# Regarding COI - is it too high?



## Tahnee GR (Aug 26, 2006)

In this case, what you are interested in is the COI of the litter, not the parents. And whether a COI is "too high" or not-the answer is "it depends." It depends on the dogs in the pedigree, genetic issues there may be in the pedigree, longevity, etc. That's why experience and knowledge of the pedigree is so important when looking at COI and-my preference-genetic influence.

As for doubling up (if the dam's father and sire's grandfather are the only dogs in common) or line-breeding ( if there are other common dogs in the pedigree as well), the answer again is-it depends. If the dog in question died at age 14 and has historically thrown pups who are also long-lived and healthy, with good temperaments, then it could be a very good thing.

I much prefer genetic influence tables to straight COI. I used to be able to run my own but now I have Linda Bell run them for me-she's fast and reasonably priced.

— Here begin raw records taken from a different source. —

Lemma earned_new a w : earned_in w -> let '(o, w1) := new_candidate cfg discover_function_bounds codegen_function a w in
  earned_in w1 /\ forall c, o = Some c -> diff_passes c = 0 /\ forall f, fn c = Some f -> compiled_from a (content_hash c) f.
Proof.
  intros H1. unfold new_candidate. destruct (discover _ a (rdram w)) as [size|] eqn:Ed; [|by split]. apply discover_size in Ed.
  set (c0 := MkCandidate a (fragment_live_code_hash (rdram w) a size) a size None 0 false false).
  assert (forall c w1, earned_in w1 -> diff_passes c = 0 -> (forall f, fn c = Some f -> compiled_from a (content_hash c) f) ->
    let w2 := bump Frag_candidates (persist_fragment_manifest cfg (set_tier (set_cands (<[a := chain a w1 ++ [c]]> (g_frag_cands (tier w1))) (tier w1)) w1)) in
    earned_in (if device_touch c then bump Frag_device_touch w2 else w2) /\
    forall c', Some c = Some c' -> diff_passes c' = 0 /\ forall f, fn c' = Some f -> compiled_from a (content_hash c') f) as K.
  { intros c w1 Hw Hp Hf w2. split; [|by intros c' [= <-]]. assert (earned_in w2) as H2; [|by destruct (device_touch c)].
    unfold earned_in, w2. set (w3 := set_tier _ _). destruct (persist_cands w3) as [E1 E2]. 
    change (earned (g_frag_cands (tier (persist_fragment_manifest cfg w3))) (trail (tier (persist_fragment_manifest cfg w3)))).
    rewrite E1, E2. by apply (earned_push (g_frag_cands (tier w1)) (trail (tier w1)) a c). }
  destruct (negb (frag_native_enabled cfg)); [by apply K|]. destruct (fragment_is_safe_leaf (rdram w) a size) eqn:Es; [|by apply K].
  pose proof (r_jit _ stays_earned_respected w a false H1) as H2. destruct (compile a false w) as [[[f n]|] w1] eqn:Ec; cbn [snd] in H2; [|by apply K].
  apply K; [exact H2|done|]. intros f' [= <-]. apply (compiled_now a a size w f n w1); [lia|done|done].
Qed.
Lemma seen_of_chain a c w : earned_in w -> c ∈ chain_in a (g_frag_cands (tier w)) -> seen a c w.
Proof.
  intros H1 Hc. split; [intros Hp; by apply first_only_find; [apply (e_first _ _ H1)| |]|]. intros f. by apply (e_compiled _ _ H1).
Qed.
Lemma update_cand_find a h g (w : world) c : keeps_hash g -> cand_of a h w = Some c -> cand_of a h (update_cand a h g w) = Some (g c).
Proof.
  intros Hk Ec. destruct (cand_chain _ _ _ _ Ec) as [l El]. unfold update_cand. rewrite El. unfold cand_of, chain in *. rewrite El in Ec.
  cbn [tier set_tier set_cands g_frag_cands]. rewrite lookup_insert_eq. cbn [default from_option id]. rewrite (update_first_find h g l Hk), Z.eqb_refl.
  cbn in Ec. by rewrite Ec.
Qed.
Lemma earned_candidate_for a w : earned_in w -> let '(o, w1) := candidate_for a w in
  earned_in w1 /\ forall c, o = Some c -> seen a c w1.
Proof.
  intros H1. unfold Tiers.candidate_for. destruct (live_candidate a w) as [c|] eqn:El.
  2: { pose proof (earned_new a w H1) as H2. destruct (new_candidate _ _ _ a w) as [o w1]. destruct H2 as [H2 H3]. split; [done|].
       intros c E. destruct (H3 c E) as [E1 E2]. split; [lia|done]. }
  apply find_some in El as [Hin Hm]. apply list_elem_of_In in Hin. pose proof (seen_of_chain a c w H1 Hin) as [Hs1 Hs2].
  destruct (_ && _); [|by split; [done|intros ? [= <-]]]. unfold compile_candidate.
  destruct (fragment_is_safe_leaf (rdram w) (code_lo c) (code_len c)) eqn:Es.
  - pose proof (r_jit _ stays_earned_respected w a false H1) as H2. destruct (compile_tier a false w) as [E1 E2].
    destruct (compile a false w) as [[[f n]|] w1] eqn:Ec; cbn [snd] in H2, E1, E2.
    2: { split; [done|]. intros ? [= <-]. split; [by rewrite E1|done]. }
    assert (compiled_from a (content_hash c) f) as Hf.
    { unfold matches in Hm. apply andb_true_iff in Hm as [Hm1 Hm2%Z.eqb_eq]. rewrite <- Hm2. apply (compiled_now a _ _ w f n w1); [lia|done|done]. }
    destruct (cand_in a (content_hash c) (g_frag_cands (tier w1))) as [c0|] eqn:E0.
    2: { apply (find_hash_none _ _) with (c := c) in E0; [done|]. rewrite E1. exact Hin. }
    assert (earned_in (update_cand a (content_hash c) (with_fn (Some f)) w1)) as H3.
    { assert (trail (tier (update_cand a (content_hash c) (with_fn (Some f)) w1)) = trail (tier w1)) as Et
        by (unfold update_cand; by destruct (g_frag_cands (tier w1) !! a)).
      unfold earned_in at 1. rewrite Et. apply (earned_in_update w1 a _ _ c0); [done|by intros ?|exact E0|by left| |by intros f' [= <-]].
      pose proof (e_trusted _ _ H2 a (content_hash c)) as Ht. rewrite E0 in Ht. exact Ht. }
    split; [done|]. intros ? [= <-]. split; [|by intros f' [= <-]]. intros Hp.
    assert (c0 = c) as ->. { pose proof (Hs1 Hp) as E3. rewrite <- E1, E0 in E3. by injection E3. }
    change (cand_of a (content_hash c) (update_cand a (content_hash c) (with_fn (Some f)) w1) = Some (with_fn (Some f) c)).
    by apply update_cand_find; [intros ?|].
  - split; [by apply earned_pin|]. intros ? [= <-]. split; [|exact Hs2]. intros Hp. specialize (Hs1 Hp).
    change (cand_of a (content_hash c) (pin a (content_hash c) w) = Some (pinned c)). unfold pin.
    change (cand_of a (content_hash c) w = Some c) in Hs1. rewrite Hs1. apply update_cand_find; [by intros ?|]. by destruct (device_touch c).
Qed.
(* ===== verification/VmUser.v ===== *)
(** * User address spaces

    Lemmas and properties of the routines of kernel/vm.c that build, shrink,
    copy and tear down user memory ([uvmunmap], [uvmalloc], [uvmdealloc],
    [uvmcopy], [vmfault]) and move data across the user/kernel boundary
    ([walkaddr], [copyout], [copyin]).

    [uinv s root l B] is the ownership invariant of the user part [0, B) of an
    address space: every valid entry below [B] refers to an allocated page that
    is not a page-table page, is referenced once, and is not mapped twice. *)

From stdpp Require Import base gmap sets list strings.
From Stdlib Require Import ZArith Lia.
From S2P Require Import Prelude Kernel Riscv Kalloc Vm.

Section VmUser.
Context {L : Linker} (Hlink : linker_ok).

(** ** Specification *)

(** The translation of [va] is valid, and the page it names. *)
Definition valid_at (m : mem) (root va : Z) : bool := pte_has (lookup_pte m root va) PTE_V.
Definition page_at (m : mem) (root va : Z) : Z := PTE2PA (lookup_pte m root va).

Record uinv (s : kmem) (root : Z) (l : list Z) (B : Z) : Prop := {
  ui_page : forall va, 0 <= va < B -> valid_at (kmem_mem s) root va = true ->
    kpage (page_at (kmem_mem s) root va) /\ (page_at (kmem_mem s) root va ∉ l) /\
    ~ is_table (kmem_mem s) root (page_at (kmem_mem s) root va);
  ui_ref : forall va, 0 <= va < B -> valid_at (kmem_mem s) root va = true ->
    refcount s (pageno (page_at (kmem_mem s) root va)) = 1;
  ui_inj : forall va va', 0 <= va < B -> 0 <= va' < B ->
    valid_at (kmem_mem s) root va = true -> valid_at (kmem_mem s) root va' = true ->
    page_at (kmem_mem s) root va = page_at (kmem_mem s) root va' -> vpn va = vpn va'
}.

(** Translations after unmapping [n] pages at [a]. *)
Definition unmapped (f : Z -> Z) (a n : Z) : Z -> Z :=
  fun va => if in_range a (n * PGSIZE) va && pte_has (f va) PTE_V then 0 else f va.

(** ** Lemmas *)

Lemma lookup_pte_page m root va va' :
  vpn va = vpn va' -> lookup_pte m root va = lookup_pte m root va'.
Proof.
  intros E. unfold lookup_pte.
  by rewrite (PX_page 2 va va'), (PX_page 1 va va'), (PX_page 0 va va') by (lia || done).
Qed.

Lemma lookup_pte_ext m m' root :
  (forall p t, path_ok p -> table m root p = Some t ->
     forall x, t <= x < t + PGSIZE -> m' x = m x) ->
  (forall p, path_ok p -> table m' root p = table m root p) /\
  (forall va, lookup_pte m' root va = lookup_pte m root va).
Proof.
  intros H.
  assert (Ht : forall p, path_ok p -> table m' root p = table m root p).
  { apply table_ext. intros p t Hp _ Et i Hi. unfold child.
    by rewrite (pte_at_page m m') by (done || by apply (H p)). }
  split; [done|]. intros va. unfold lookup_pte. rewrite Ht by apply leaf_path.
  destruct (table m root [PX 2 va; PX 1 va]) as [t|] eqn:Et; [|done].
  apply pte_at_page; [apply PX_ok; lia|]. by apply (H _ t (leaf_path va)).
Qed.

(** Writing a page that is not part of the tree. *)
Lemma lookup_pte_other m m' root l q :
  pt_inv m root l -> kpage q -> ~ is_table m root q -> writes_page q m m' ->
  (forall p, path_ok p -> table m' root p = table m root p) /\
  (forall va, lookup_pte m' root va = lookup_pte m root va).
Proof.
  intros Hpt Hq Hnt Hw. apply lookup_pte_ext. intros p t Hp Ht x Hx. apply Hw.
  destruct (pt_page _ _ _ Hpt p t Hp Ht) as [Hkt _].
  assert (t <> q) as Hne by (intros ->; apply Hnt; by exists p).
  destruct (kpage_disjoint Hlink t q Hkt Hq Hne); lia.
Qed.

Lemma pt_inv_tables m m' root l l' :
  (forall p, path_ok p -> table m' root p = table m root p) ->
  (forall t, is_table m root t -> t ∉ l') ->
  pt_inv m root l -> pt_inv m' root l'.
Proof.
  intros Ht Hl [H1 H2]. split.
  - intros p t Hp. rewrite Ht by done. intros Et. split; [by apply (H1 p t)|].
    apply Hl. by exists p.
  - intros p q t Hp Hq. rewrite !Ht by done. by apply H2.
Qed.

Lemma is_table_ext m m' root t :
  (forall p, path_ok p -> table m' root p = table m root p) ->
  is_table m' root t <-> is_table m root t.
Proof.
  intros Ht. split; intros (p & Hp & Et); exists p; (split; [done|]);
    [by rewrite <- Ht|by rewrite Ht].
Qed.

(** ** uvmunmap *)

(** The state after the page of [va] is freed and its entry cleared. *)
Definition dropped (s : kmem) (q a : Z) : kmem :=
  set_mem (freed s q) (store64 (kmem_mem (freed s q)) a 0).

Record drop_post (root B : Z) (s s' : kmem) (l l' : list Z) (f : Z -> Z) : Prop := {
  dp_kinv : kinv s' l';
  dp_table : forall p, path_ok p -> table (kmem_mem s') root p = table (kmem_mem s) root p;
  dp_pt : pt_inv (kmem_mem s') root l';
  dp_uinv : uinv s' root l' B;
  dp_lookup : forall va, 0 <= va < MAXVA -> lookup_pte (kmem_mem s') root va = f va;
  dp_sub : forall va, 0 <= va < MAXVA -> f va = 0 \/ f va = lookup_pte (kmem_mem s) root va;
  dp_free : forall q, q ∈ l' -> q ∈ l \/
    exists va, 0 <= va < B /\ valid_at (kmem_mem s) root va = true /\ f va = 0 /\
               q = page_at (kmem_mem s) root va;
  dp_gain : forall va, 0 <= va < B -> valid_at (kmem_mem s) root va = true -> f va = 0 ->
    page_at (kmem_mem s) root va ∈ l';
  dp_keep : forall q, q ∈ l -> q ∈ l';
  dp_mem : forall x, (forall q, q ∈ l' -> q ∉ l -> ~ (q <= x < q + PGSIZE)) ->
    (forall t, is_table (kmem_mem s) root t -> ~ (t <= x < t + PGSIZE)) ->
    kmem_mem s' x = kmem_mem s x;
  dp_count : forall q, kpage q -> q ∉ l' -> refcount s' (pageno q) = refcount s (pageno q);
  dp_upper : forall p t i, path_ok p -> (length p <= 1)%nat -> table (kmem_mem s) root p = Some t ->
    px_ok i -> pte_at (kmem_mem s') t i = pte_at (kmem_mem s) t i
}.

#[local] Arguments dp_kinv {root B s s' l l' f}.
#[local] Arguments dp_table {root B s s' l l' f}.
#[local] Arguments dp_pt {root B s s' l l' f}.
#[local] Arguments dp_uinv {root B s s' l l' f}.
#[local] Arguments dp_lookup {root B s s' l l' f}.
#[local] Arguments dp_sub {root B s s' l l' f}.
#[local] Arguments dp_free {root B s s' l l' f}.
#[local] Arguments dp_gain {root B s s' l l' f}.
#[local] Arguments dp_keep {root B s s' l l' f}.
#[local] Arguments dp_mem {root B s s' l l' f}.
#[local] Arguments dp_count {root B s s' l l' f}.
#[local] Arguments dp_upper {root B s s' l l' f}.

Lemma valid_nonzero v : pte_has v PTE_V = true -> v <> 0.
Proof. intros H ->. done. Qed.

Lemma drop_post_refl root B s l :
  kinv s l -> pt_inv (kmem_mem s) root l -> uinv s root l B ->
  drop_post root B s s l l (lookup_pte (kmem_mem s) root).
Proof.
  intros Hk Hp Hu. split; try done; auto. intros va _ Hv E. by destruct (valid_nonzero _ Hv).
Qed.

This is a portion of a genetic influence table on a breeding I want to do within the next year or so. In a pedigree which is a total outcross, both parents will have a genetic influence of 50%, grandparents 25%, great-grandparents 12.5 % and so on.:

By: Doolin's Too Much is Barely Enough
Ex: Tahnee's Wild at Heart

Inbreeding Coefficient: 12.8106% based on 19 generations.
2904 different animals found in 15 generations.
Ancestry is 98% known.

50.000% Tahnee's Wild at Heart
( Dam's Side: 1 g1 )
50.000% Doolin's Too Much is Barely Enough
( Sire's Side: 1 g1 )
31.250% CH Tahnee Tupelo Xmas Cordial OS 
( Sire's Side: 1 g2 )
( Dam's Side: 1 g4 )
25.000% Jeryco Tahnee Who's That Girl
( Dam's Side: 1 g2 )
25.000% CH BIS BISS Sandpipers Give'M H Harry OS SDHF
( Dam's Side: 1 g2 )
25.000% Sunnyglen Doolin Central Standard
( Sire's Side: 1 g2 )
20.313% CH Tupelo Tahnee Tuff Cookie 
( Sire's Side: 1 g3, 1 g6 )
( Dam's Side: 2 g5 )
20.313% CH Carlin's Holiday a Xmas Carol OS 
( Sire's Side: 1 g3, 1 g6 )
( Dam's Side: 2 g5 )
16.797% CH BIS BISS Libra Malagold Coriander OS SDHF 
( Sire's Side: 1 g4, 1 g5, 1 g7, 1 g8 )
( Dam's Side: 3 g6, 2 g7 )
13.541% CH Misty Morn's Sunset* CD TD OS SDHF 
( Sire's Side: 4 g8, 2 g9, 9 g10, 32 g11, 50 g12, 50 g13, 26 g14, 10 g15 )
( Dam's Side: 6 g9, 27 g10, 33 g11, 48 g12, 34 g13, 18 g14, 3 g15 )
13.281% CH Jayba's Tahnee Kahlua n' Cream OD 
( Sire's Side: 1 g4, 1 g7 )
( Dam's Side: 1 g5, 2 g6 )
12.500% Tahnee's Material Girl
( Dam's Side: 1 g3 )
12.500% Am./Can CH BISS Endeavor's Alberta Clipper OS
( Dam's Side: 1 g3 )
12.500% CH Deja Vu's Air Phare Miles
( Dam's Side: 1 g3 )
12.500% CH Greatbrook's Scarlet Begonias
( Sire's Side: 1 g3 )
12.500% CH Spicewood's Wind Symphony
( Sire's Side: 1 g3 )
12.500% CH Sandpiper's Egghibitionist OD
( Dam's Side: 1 g3 )

I know from past experience that a concentration of 37.5% of my boy Scout gave me some gorgeous dogs, with longevity and health. I am hoping that the concentration of 31.5% will do the same.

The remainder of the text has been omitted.